= Beginning of Section =
(** X21: A successful run, end to end: the content goes up first, the directory
    is posted next, to the same node, with the body of the first response as
    its [content] and [str] of the float that the clock gave as its
    [timestamp]; the body of the second response is returned, and nothing else
    changes. *)
Theorem snapshot_create_succeeds (get_node_url : string → string)
    (bad_response : URL → response → M string)
    (to_text : URL → string) (repr_response : response → string)
    (reactor_client : HTTPClient)
    (node_directory filepath data : string) (parents : list string) (w : world) :
  let nodeurl := get_node_url node_directory in
  let put := Request "PUT" (add (child (from_text nodeurl) "uri") "format" "CHK")
                     (Some (Bytes data)) in
  let stored := respond reactor_client (sent w) put in
  let post := Request "POST" (add (child (from_text nodeurl) "uri") "t" "mkdir-immutable")
                      (Some (Dumps (JDict (directory_of (body_of stored) parents
                                                         (Float (clock w)))))) in
  let made := respond reactor_client (sent w ++ [put]) post in
  files w !! filepath = Some data →
  code stored = OK ∨ code stored = CREATED → failure stored = None →
  code made = OK → failure made = None →
  snapshot_create get_node_url bad_response to_text repr_response reactor_client
    node_directory filepath parents w
  = (Ok (body_of made), World (sent w ++ [put; post]) (written w) (files w) (clock w)).
Proof.
  cbn zeta. intros Hfile Hstored Hwhole Hmade Hwhole'.
  rewrite snapshot_create_run, tahoe_put_immutable_run, Hfile. cbn zeta.
  rewrite bool_decide_eq_true_2, Hwhole by done.
  rewrite tahoe_create_snapshot_dir_posts. cbn zeta.
  unfold after_request. cbn [sent written files clock].
  rewrite decide_True, Hwhole' by done.
  by rewrite <-(assoc_L (++)).
Qed.

Lemma snapshot_create_succeeds_witness :
  (snapshot_create (λ _, "http://127.0.0.1:3456") (λ _ _, raise (Exception "bad response"))
     base (λ _, "<Response>")
     sample_node "/home/alice/node" "/tmp/foo" ["URI:DIR2-CHK:pppp"] fresh_world).1
  = Ok "URI:DIR2-CHK:bbbb".
Proof.
  refine (f_equal fst (snapshot_create_succeeds (λ _, "http://127.0.0.1:3456")
            (λ _ _, raise (Exception "bad response")) base (λ _, "<Response>") sample_node
            "/home/alice/node" "/tmp/foo" "foo" ["URI:DIR2-CHK:pppp"] fresh_world _ _ _ _ _));
    try reflexivity.
  right. reflexivity.
Defined.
= End of Section =
Task goal: What is needed is each line from the records with the word "done" in it.

Response:
  rewrite bool_decide_eq_true_2, Hwhole by done.
  rewrite decide_True, Hwhole' by done.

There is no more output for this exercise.